A Rent-Stabilized Tenant Ponders Her Demise

Catherine Wald

In memoriam, R... of Apartment 1F. Died May; discovered June; apartment sealed by police through November; furniture (bureaus, end tables, three-foot tall plaster panther) discarded December; removal of fixtures and interior demolition January; closet construction, taping, plastering and painting February.

After my lifeless body is evicted from the erstwhile parlor of this 1892 row house, a fresh cadre of bulky smokestacking laborers will chuck my kitchen-table-cum-desk, framed posters of operas and medieval botanicals, brocade tag-sale cushions, realistic fake flowers, miniature pine tree, and faux-vintage lamps onto the sidewalk. They’ll remove the ancient sink, where ne’er the twain between hot and cold water did meet; rip up the classic green and black bathroom tiles and toss them in dumpsters. Next to go will be the warped but lovingly hand-painted doors, degraded floor planks and obsolete wiring, along with great chunks of cement, paneling and plumbing. Dust will haunt the vestibule.

Upon my vacation, the LL will celebrate with sledgehammers, sheetrock and sanders the return of my apartment to market value. The building’s water and heat will be interrupted, most likely in winter. Layers of encrusted soot and grime will be blasted from my casements. My clunky radiator will be replaced and graced with an actual cover. Functional electrical outlets and updated fixtures will be installed, along with the gleaming toilet, sinks and kitchen cabinets I was never granted during my tenancy here on earth.

Some scientists believe sound vibrations are stored in walls for perpetuity, much like emails in the Cloud. Whose imprints will overlay my Aria Code podcasts, BBC Radio Three concert transmissions, tracks from Lucinda Williams and Celia Cruz CDs; animated phone calls to daughter and girlfriends, terse exchanges with ex-husband, occasional crying jags?
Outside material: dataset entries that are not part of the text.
Lemma stream_loop_frames env wok n buf chunks ending client s :
  bytes_ok buf → extract_stream_frame buf = None → Forall bytes_ok chunks →
  (∀ e, ending = ReadData e → False) →
  stream_loop env wok n buf (map ReadData chunks ++ [ending]) client s =
  ('(_, w, out, s) ← serve_frames env wok n (drain (buf ++ concat chunks)).1 client s;
   Ret (w, out, unregister client s)).
Proof.
  intros Hb Hn Hc Hend. revert n buf s Hb Hn. induction Hc as [|c chunks Hc Hcs IH]; intros n buf s Hb Hn.
  - cbn [map app concat stream_loop]. rewrite app_nil_r, drain_eq, Hn by done. cbn.
    destruct ending as [e| | |]; [by destruct (Hend e)|done..].
  - cbn [map app concat stream_loop].
    assert (Hbc : bytes_ok (buf ++ c)) by (by apply bytes_ok_app).
    rewrite serve_buffer_frames by (done || lia). rewrite app_assoc.
    rewrite (drain_app (buf ++ c)) by (done || by apply bytes_ok_concat). cbn [fst].
    rewrite serve_frames_app.
    destruct (drain_spec (buf ++ c) Hbc) as (_ & Hnone & Hok).
    destruct (serve_frames env wok n (drain (buf ++ c)).1 client s) as [[[[[n'|] w] out] s1]|];
      simpl_bind; cbn [conn_status]; [|done..].
    rewrite IH by done.
    by destruct (serve_frames env wok n' _ client s1) as [[[[st w'] out'] s2]|].
Qed.
End inv.

(** ** Lemmas: the worker pool *)

Section pool.
Context (hash : SocketAddr → Z) (num_workers : Z).

Lemma of_client_app c l1 l2 : of_client c (l1 ++ l2) = of_client c l1 ++ of_client c l2.
Proof. unfold of_client. apply omap_app. Qed.

(** Only datagrams of the worker's own clients wait in its queue. *)
Definition queues_ok (p : Pool) : Prop :=
  ∀ w x, x ∈ queue p w → worker_of hash num_workers x.2 = w.

Lemma queue_insert p w l h w' :
  queue (mkPool (<[w := l]> (queues p)) h) w' = if decide (w' = w) then l else queue p w'.
Proof.
  unfold queue. cbn. case_decide; [subst; by rewrite lookup_insert_eq|by rewrite lookup_insert_ne].
Qed.

Lemma pool_event_queues_ok p e : queues_ok p → queues_ok (pool_event hash num_workers p e).
Proof.
  intros Hp. destruct e as [d c|w]; cbn [pool_event]; unfold dispatch, work.
  - case_decide; [|done]. intros w' x. rewrite queue_insert. case_decide; [|apply Hp].
    subst. rewrite elem_of_app, list_elem_of_singleton. intros [Hx| ->]; [by apply Hp|done].
  - destruct (queue p w) as [|x rest] eqn:E; [done|]. intros w' y. rewrite queue_insert.
    case_decide; [|apply Hp]. subst. intros Hy. apply Hp. rewrite E. by right.
Qed.

Lemma of_client_other p w c :
  queues_ok p → w ≠ worker_of hash num_workers c → of_client c (queue p w) = [].
Proof.
  intros Hp Hw. specialize (Hp w). unfold of_client. induction (queue p w) as [|x l IH]; [done|]. cbn.
  rewrite decide_False.
  - apply IH. intros y Hy. apply Hp. by right.
  - intros <-. destruct Hw. symmetry. apply Hp. by left.
Qed.

(** What has been handled and what still waits for a client. *)
Definition stream_of (c : SocketAddr) (p : Pool) : list (list Z) :=
  of_client c (handled p) ++ of_client c (queue p (worker_of hash num_workers c)).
After me, who will stack boxes crammed with never-to-be-read books, decades of old journals and unnecessary accessories along the claustrophobic entrance hall and trudge them up the tricky, tacky staircase? Will that person, like me, recline on a convertible couch and savor West End Avenue’s symphony of rocking low-slung vehicles, ambulance imperatives, canine commands, truck brake exhalations, cab-hailing whistles, alarming buzzer blasts by UPS deliverers in search of other tenants? Who will in- hale the smoke of cigarettes, JUULs and joints from the street and visualize euphoria?

Which he, she or they will take up my perch at the capacious fenestration, where  swaths of sky and sunsets can be glimpsed from a certain angle, and bless their good fortune? Who will pursue the occasional hapless waterbug with magazines, curses and toxic fumes? Who will crack the windows in extreme temperatures, only to close and reopen them repeatedly during long winter nights?
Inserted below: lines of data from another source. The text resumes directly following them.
(* ===== verification/HandlerRace.v ===== *)
(** * Concurrent requests (src/server.rs, src/allocation.rs)

    Server runs a request handler in one step.  In the program the handlers of
    different tasks interleave: each takes one lock at a time and suspends at
    [await].  Here a handler is a [proc], the sequence of its atomic sections
    (what it does under one lock, or one call of the port allocator), and any
    number of them run interleaved with each other and with the background.

    [alone] runs one with nothing in between and is shown to be the handler of
    Server; RaceSafety has the interleavings.

    Authentication is one atomic section: the only thing it writes, a fresh
    nonce, does not depend on what it read. *)

From S2P Require Import Prelude RustStd StunMessage Errors Ports Channels Bandwidth Auth Alloc Framing Crypto.
From S2P Require Import Server ServerSpec System.
Local Open Scope Z_scope.

(** ** Procs *)

Inductive proc (A : Type) : Type :=
| Done (a : A)
| Atomic {B : Type} (op : TurnServer → outcome (B * TurnServer)) (k : B → proc A).
Arguments Done {A} a.
Arguments Atomic {A B} op k.

#[global] Instance proc_ret : MRet proc := λ A a, Done a.
#[global] Instance proc_bind : MBind proc := λ A B f,
  fix go (p : proc A) : proc B :=
    match p with
    | Done a => f a
    | Atomic op k => Atomic op (λ b, go (k b))
    end.

(** A section that changes the server, one that only reads it, and a
    computation that may panic. *)
Definition update {B} (op : TurnServer → outcome (B * TurnServer)) : proc B := Atomic op Done.
Definition reads {B} (f : TurnServer → B) : proc B := Atomic (λ s, Ret (f s, s)) Done.
Definition tries {B} (f : TurnServer → outcome B) : proc B :=
  Atomic (λ s, b ← f s; Ret (b, s)) Done.

Fixpoint alone {A} (p : proc A) (s : TurnServer) : outcome (A * TurnServer) :=
  match p with
  | Done a => Ret (a, s)
  | Atomic op k => '(b, s) ← op s; alone (k b) s
  end.

(** A section on the allocation table. *)
Definition on_table {B} (f : AllocationTable PortAllocator → B * AllocationTable PortAllocator) : proc B :=
  update (λ s, let '(b, t) := f (allocation_table s) in Ret (b, set_table t s)).

(** ** The operations of the table, section by section *)

(** [port_allocator.allocate()] and [port_allocator.release(port)]. *)
Definition take_port (a : BindAttempt) : proc (option Z) :=
  update (λ s, '(port, p) ← pool_allocate (draw1 a) (draw2 a) (alloc_weak a) (port_allocator (allocation_table s));
               Ret (port, set_table (set_ports p (allocation_table s)) s)).
Definition return_port (a : BindAttempt) (port : Z) : proc bool :=
  on_table (λ t, let '(b, p) := pool_release (release_weak a) port (port_allocator t) in (b, set_ports p t)).

(** The bind loop: the bind itself suspends between taking a port and, when it
    fails, returning it. *)
Fixpoint bind_loop_c (env : nat → BindAttempt) (bind : Ipv4Addr) (left : nat)
    (last : option (SocketAddr * string)) : proc (result Z Error) :=
  match left with
  | O =>
    Done match last with
         | Some (addr, source) => Err (RelayBindFailed addr source)
         | None => Err RelayPortExhausted
         end
  | S left' =>
    let a := env (MAX_ATTEMPTS - left)%nat in
    port ← take_port a;
    match port with
    | None => Done (Err RelayPortExhausted)
    | Some port =>
      match bind_result a with
      | Ok _ => Done (Ok port)
      | Err e =>
        _ ← return_port a port;
        bind_loop_c env bind left' (Some (SaV4 bind port, e))
      end
    end
  end.

(** The write lock of [create_allocation]: enter, count, track. *)
Definition enter_allocation (env : CreateEnv) (a : Allocation) (t : AllocationTable PortAllocator)
    : AllocationTable PortAllocator :=
  let t := set_allocations (<[relayed_addr a := a]> (allocations t)) t in
  let t := set_stats (count_created (stats t)) t in
  set_bandwidth (register_allocation (tracker_now env) (sa_string (relayed_addr a)) None (bandwidth_manager t)) t.

Definition create_allocation_c (env : CreateEnv) (client : SocketAddr) (requested : option Z)
    : proc (result Allocation Error) :=
  full ← reads (λ s, quota_reached (allocation_table s));
  if (full : bool) then Done (Err Errors.AllocationQuotaReached) else
  '(life, bind, external) ← reads (λ s, let t := allocation_table s in
     (from_secs (effective_lifetime requested t), bind_addr t, external_addr t));
  r ← bind_loop_c (bind_attempts env) bind MAX_ATTEMPTS None;
  match r with
  | Err e => Done (Err e)
  | Ok port =>
    let relay_bind := SaV4 bind port in
    let relayed := SaV4 external port in
    main ← reads (λ s, main_socket (allocation_table s));
    _ ← match main with
        | None => on_table (λ t, (tt, set_transports (main_socket t)
                    (set_default_sender (UdpClientPacketSender relay_bind) (client_transports t)) t))
        | Some _ => Done tt
        end;
    r ← on_table (spawn_allocation_task client relay_bind relayed);
    let a := with_relay (create_now env) (getrandom 12 (id_nanos env)) relayed client life client relayed r in
    _ ← on_table (λ t, (tt, enter_allocation env a t));
    Done (Ok a)
  end.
If transmigration of tenants can be achieved, sign me up. I’d like new residents to observe strange flutterings of curtains and blinds in early morning hours; shudder to echoes of my laughter, sighs and vocalizations; tremble with pangs of longing for just one more night at the opera as I look down from my perch in heaven -- which, if I’m lucky, will have a floor plan identical to that of my beloved studio.